▶ **Stored data entries**
=== Section Start ===

(** * git-commit-mining: the incremental history-analysis engine

    A shallow embedding of [gitlyze.py], [gitanalyses.py], [levenshtein.py],
    [sizeandcomplexity.py], [AnnotatedCommit.py] and
    [find-complex-functions.py].

    Python integers are unbounded, so every number is a [Z]; a float that
    holds a whole number is the [Z] of its value, and the operations that
    round are written out.  A [string] is the text of a Python [str], one
    element for each character: the characters are those up to U+00FF,
    and its length is the [len] of the [str].  Dictionaries
    are [gmap]s and [for k, v in d.items()] runs over [map_to_list d]; sets
    are [gset]s.  [AnnotatedCommit] objects are shared and mutated in place
    by the analyzers, so they live in a heap (a list addressed by index) and
    [previous]/[next] hold references into it.  A Python exception is the
    [None] of an [option]; [sys.exit] is the [Halt] of a [Run]. *)

From Stdlib Require Import ZArith String Ascii List Bool Lia.
From stdpp Require Import base option list sorting gmap strings fin_maps fin_sets.

Local Open Scope string_scope.
Local Open Scope list_scope.
Local Open Scope Z_scope.

Set Warnings "-register-all,-clear-no-such-hyp".

(** ** Objects handed out by the version-control provider (GitPython) *)

(** One entry of [f.function_list] as the complexity parser reports it. *)
Record FunctionInfo := mkFunctionInfo {
  fi_name : string;
  nloc : Z;
  cyclomatic_complexity : Z
}.

(** A blob: [blob.path], [blob.name] and the text that
    [blob.data_stream.read().decode(codec, errorHandler)] yields, character
    by character. *)
Record Blob := mkBlob {
  blob_path : string;
  blob_name : string;
  blob_text : string
}.

(** A tree: [tree.blobs] and [tree.trees]. *)
Inductive Tree := mkTree {
  tree_blobs : list Blob;
  tree_trees : list Tree
}.

(** One file-level diff of [commitA.diff(commitB)]. *)
Record Diff := mkDiff {
  change_type : string;
  a_path : string;
  b_path : string;
  a_blob : option Blob;
  b_blob : option Blob
}.

(** A commit: [str(commit)], [commit.author.name], [commit.committed_date],
    [commit.parents], [commit.tree], and [commit.parents[0].diff(commit)],
    which git derives from the commit and its first parent. *)
Inductive Commit := mkCommit {
  hexsha : string;
  author_name : string;
  committed_date : Z;
  parents : list Commit;
  tree : Tree;
  parent_diff : list Diff
}.

(** ** The collaborators the engine calls but does not define *)

Class External := {
  (** [extensions.extension_supported(path)] *)
  extension_supported : string -> bool;
  (** [filters.filter_match(commit, filtered_authors, filtered_commits)] *)
  filter_match : Commit -> list string -> list string -> bool;
  (** [lizard...analyze_source_code(name, content).function_list] *)
  analyze_source_code : string -> string -> list FunctionInfo;
  (** [editdistance.eval(a, b)] *)
  editdistance_eval : string -> string -> Z;
  (** the decoded output of [git --no-pager diff file_a file_b], which
      [subprocess.check_output] returns; [None] when the command exits
      with an error and [CalledProcessError] is raised *)
  git_diff : string -> string -> option string;
  (** [secondsToIso(seconds)], that is
      [datetime.date.fromtimestamp(seconds).isoformat()]; [None] when the
      timestamp is out of the range of dates and [fromtimestamp] raises *)
  secondsToIso : Z -> option string
}.

(** ** Python string helpers *)

Definition newline : ascii := "010"%char.

(** [s.split("\n")] *)
Fixpoint split_lines (s : string) : list string :=
  match s with
  | EmptyString => [EmptyString]
  | String c rest =>
      if Ascii.eqb c newline then EmptyString :: split_lines rest
      else match split_lines rest with
           | l :: ls => String c l :: ls
           | [] => [String c EmptyString]
           end
  end.
(** * Blockchain core of ganache-core: snapshot/revert, lifecycle, mining
      triggers, transaction queueing and the Executor dispatch shim.

    The development is a shallow embedding of

    - [src/unnamed/part_000]  (the current [Blockchain] class),
    - [src/src/chains/ethereum/src/blockchain.ts]  (the earlier [Blockchain]
      class, kept here in [Module Legacy]),
    - [src/unnamed/part_001]  (the [Executor] class).

    The classes are stateful: every method is a function from the object's
    fields (the record [Blockchain]) to the fields after the call, together
    with what the call returns or throws.  The collaborators that are not
    part of these files (the header hash, the [Quantity] conversions, the
    block manager's reads, the state manager and the database) are the
    fields of the record [Collaborators]; the calls made to them and the
    events emitted are appended to the [log] field in program order. *)

From Stdlib Require Import ZArith NArith List String Bool Lia.
From stdpp Require Import base decidable countable gmap strings list fin_maps.
Import ListNotations.

Local Open Scope string_scope.
Local Open Scope Z_scope.
Local Open Scope list_scope.

(** ** Bytes and buffers *)

(** A Node.js [Buffer] is a sequence of bytes. *)
Definition Buffer : Type := list Byte.byte.

#[global] Instance byte_eq_dec : EqDecision Byte.byte := Byte.byte_eq_dec.

#[global] Instance byte_countable : Countable Byte.byte :=
  inj_countable Byte.to_N Byte.of_N Byte.of_to_N.

(** [a.equals(b)] on buffers. *)
Definition equals (a b : Buffer) : bool := bool_decide (a = b).

(** ** JavaScript completions *)

(** An [Error] object: its message and the [result] property that
    [queueTransaction] may attach. *)
Record JsError : Type := mkJsError {
  message : string;
  result : option Buffer
}.

Definition Error (msg : string) : JsError := mkJsError msg None.

(** A TypeError of the engine: raised when a property is read from [null]
    or [undefined], when a value that is not a function is called, and when
    a value has no conversion to a string. *)
Definition TypeError : JsError := Error "TypeError".

(** A call either returns a value or throws. *)
Inductive Completion (A : Type) : Type :=
| Return (a : A)
| Throw (e : JsError).

Arguments Return {A} a.
Arguments Throw {A} e.
(** * The order model of federated-monolith-services (src/models/order.js)

    A shallow embedding of [order.js]: the item check and the total, the
    guards on status changes and on the signature requirement, the order
    factory, the adapter continuations, the status-keyed actions and the
    event dispatcher; and the properties its specification states, proved
    of the embedding or refuted on a concrete input.

    - JavaScript numbers are IEEE-754 binary64 values: they are Rocq's
      primitive floats, the same values with the same rounding.
    - Objects are finite maps from property names to values.
    - A function that can throw returns a [result]; one that also calls the
      order's methods leaves a trace of those calls.
    - An [async] function is what it does before it returns together with
      the promise it returns; promises are described by what settles them
      and read against the history of the adapters' results. *)

From Stdlib Require Import Floats.
From stdpp Require Import base strings gmap list.

#[local] Set Warnings "-register-all,-inexact-float".
#[local] Open Scope string_scope.

(** ** JavaScript values and the runtime operations the source uses *)

Module JS.

(** The values [order.js] handles.  Functions, symbols and bigints do not
    occur as data in it. *)
Inductive value :=
| VUndefined
| VNull
| VBool (b : bool)
| VNum (n : float)
| VStr (s : string)
| VObj (props : gmap string value)
| VArr (elems : list value).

=== Section End ===

▶ **TASK TO COMPLETE**
What you return must match the records exactly, down to the last line.

▶ **SOLVED EXERCISE**
(** * git-commit-mining: the incremental history-analysis engine

    A shallow embedding of [gitlyze.py], [gitanalyses.py], [levenshtein.py],
    [sizeandcomplexity.py], [AnnotatedCommit.py] and
    [find-complex-functions.py].

    Python integers are unbounded, so every number is a [Z]; a float that
    holds a whole number is the [Z] of its value, and the operations that
    round are written out.  A [string] is the text of a Python [str], one
    element for each character: the characters are those up to U+00FF,
    and its length is the [len] of the [str].  Dictionaries
    are [gmap]s and [for k, v in d.items()] runs over [map_to_list d]; sets
    are [gset]s.  [AnnotatedCommit] objects are shared and mutated in place
    by the analyzers, so they live in a heap (a list addressed by index) and
    [previous]/[next] hold references into it.  A Python exception is the
    [None] of an [option]; [sys.exit] is the [Halt] of a [Run]. *)

From Stdlib Require Import ZArith String Ascii List Bool Lia.
From stdpp Require Import base option list sorting gmap strings fin_maps fin_sets.

Local Open Scope string_scope.
Local Open Scope list_scope.
Local Open Scope Z_scope.

Set Warnings "-register-all,-clear-no-such-hyp".

(** ** Objects handed out by the version-control provider (GitPython) *)

(** One entry of [f.function_list] as the complexity parser reports it. *)
Record FunctionInfo := mkFunctionInfo {
  fi_name : string;
  nloc : Z;
  cyclomatic_complexity : Z
}.

(** A blob: [blob.path], [blob.name] and the text that
    [blob.data_stream.read().decode(codec, errorHandler)] yields, character
    by character. *)
Record Blob := mkBlob {
  blob_path : string;
  blob_name : string;
  blob_text : string
}.

(** A tree: [tree.blobs] and [tree.trees]. *)
Inductive Tree := mkTree {
  tree_blobs : list Blob;
  tree_trees : list Tree
}.

(** One file-level diff of [commitA.diff(commitB)]. *)
Record Diff := mkDiff {
  change_type : string;
  a_path : string;
  b_path : string;
  a_blob : option Blob;
  b_blob : option Blob
}.

(** A commit: [str(commit)], [commit.author.name], [commit.committed_date],
    [commit.parents], [commit.tree], and [commit.parents[0].diff(commit)],
    which git derives from the commit and its first parent. *)
Inductive Commit := mkCommit {
  hexsha : string;
  author_name : string;
  committed_date : Z;
  parents : list Commit;
  tree : Tree;
  parent_diff : list Diff
}.

(** ** The collaborators the engine calls but does not define *)

Class External := {
  (** [extensions.extension_supported(path)] *)
  extension_supported : string -> bool;
  (** [filters.filter_match(commit, filtered_authors, filtered_commits)] *)
  filter_match : Commit -> list string -> list string -> bool;
  (** [lizard...analyze_source_code(name, content).function_list] *)
  analyze_source_code : string -> string -> list FunctionInfo;
  (** [editdistance.eval(a, b)] *)
  editdistance_eval : string -> string -> Z;
  (** the decoded output of [git --no-pager diff file_a file_b], which
      [subprocess.check_output] returns; [None] when the command exits
      with an error and [CalledProcessError] is raised *)
  git_diff : string -> string -> option string;
  (** [secondsToIso(seconds)], that is
      [datetime.date.fromtimestamp(seconds).isoformat()]; [None] when the
      timestamp is out of the range of dates and [fromtimestamp] raises *)
  secondsToIso : Z -> option string
}.

(** ** Python string helpers *)

Definition newline : ascii := "010"%char.

(** [s.split("\n")] *)
Fixpoint split_lines (s : string) : list string :=
  match s with
  | EmptyString => [EmptyString]
  | String c rest =>
      if Ascii.eqb c newline then EmptyString :: split_lines rest
      else match split_lines rest with
           | l :: ls => String c l :: ls
           | [] => [String c EmptyString]
           end
  end.
(** * Blockchain core of ganache-core: snapshot/revert, lifecycle, mining
      triggers, transaction queueing and the Executor dispatch shim.

    The development is a shallow embedding of

    - [src/unnamed/part_000]  (the current [Blockchain] class),
    - [src/src/chains/ethereum/src/blockchain.ts]  (the earlier [Blockchain]
      class, kept here in [Module Legacy]),
    - [src/unnamed/part_001]  (the [Executor] class).

    The classes are stateful: every method is a function from the object's
    fields (the record [Blockchain]) to the fields after the call, together
    with what the call returns or throws.  The collaborators that are not
    part of these files (the header hash, the [Quantity] conversions, the
    block manager's reads, the state manager and the database) are the
    fields of the record [Collaborators]; the calls made to them and the
    events emitted are appended to the [log] field in program order. *)

From Stdlib Require Import ZArith NArith List String Bool Lia.
From stdpp Require Import base decidable countable gmap strings list fin_maps.
Import ListNotations.

Local Open Scope string_scope.
Local Open Scope Z_scope.
Local Open Scope list_scope.

(** ** Bytes and buffers *)

(** A Node.js [Buffer] is a sequence of bytes. *)
Definition Buffer : Type := list Byte.byte.

#[global] Instance byte_eq_dec : EqDecision Byte.byte := Byte.byte_eq_dec.

#[global] Instance byte_countable : Countable Byte.byte :=
  inj_countable Byte.to_N Byte.of_N Byte.of_to_N.

(** [a.equals(b)] on buffers. *)
Definition equals (a b : Buffer) : bool := bool_decide (a = b).

(** ** JavaScript completions *)

(** An [Error] object: its message and the [result] property that
    [queueTransaction] may attach. *)
Record JsError : Type := mkJsError {
  message : string;
  result : option Buffer
}.

Definition Error (msg : string) : JsError := mkJsError msg None.

(** A TypeError of the engine: raised when a property is read from [null]
    or [undefined], when a value that is not a function is called, and when
    a value has no conversion to a string. *)
Definition TypeError : JsError := Error "TypeError".

(** A call either returns a value or throws. *)
Inductive Completion (A : Type) : Type :=
| Return (a : A)
| Throw (e : JsError).

Arguments Return {A} a.
Arguments Throw {A} e.
(** * The order model of federated-monolith-services (src/models/order.js)

    A shallow embedding of [order.js]: the item check and the total, the
    guards on status changes and on the signature requirement, the order
    factory, the adapter continuations, the status-keyed actions and the
    event dispatcher; and the properties its specification states, proved
    of the embedding or refuted on a concrete input.

    - JavaScript numbers are IEEE-754 binary64 values: they are Rocq's
      primitive floats, the same values with the same rounding.
    - Objects are finite maps from property names to values.
    - A function that can throw returns a [result]; one that also calls the
      order's methods leaves a trace of those calls.
    - An [async] function is what it does before it returns together with
      the promise it returns; promises are described by what settles them
      and read against the history of the adapters' results. *)

From Stdlib Require Import Floats.
From stdpp Require Import base strings gmap list.

#[local] Set Warnings "-register-all,-inexact-float".
#[local] Open Scope string_scope.

(** ** JavaScript values and the runtime operations the source uses *)

Module JS.

(** The values [order.js] handles.  Functions, symbols and bigints do not
    occur as data in it. *)
Inductive value :=
| VUndefined
| VNull
| VBool (b : bool)
| VNum (n : float)
| VStr (s : string)
| VObj (props : gmap string value)
| VArr (elems : list value).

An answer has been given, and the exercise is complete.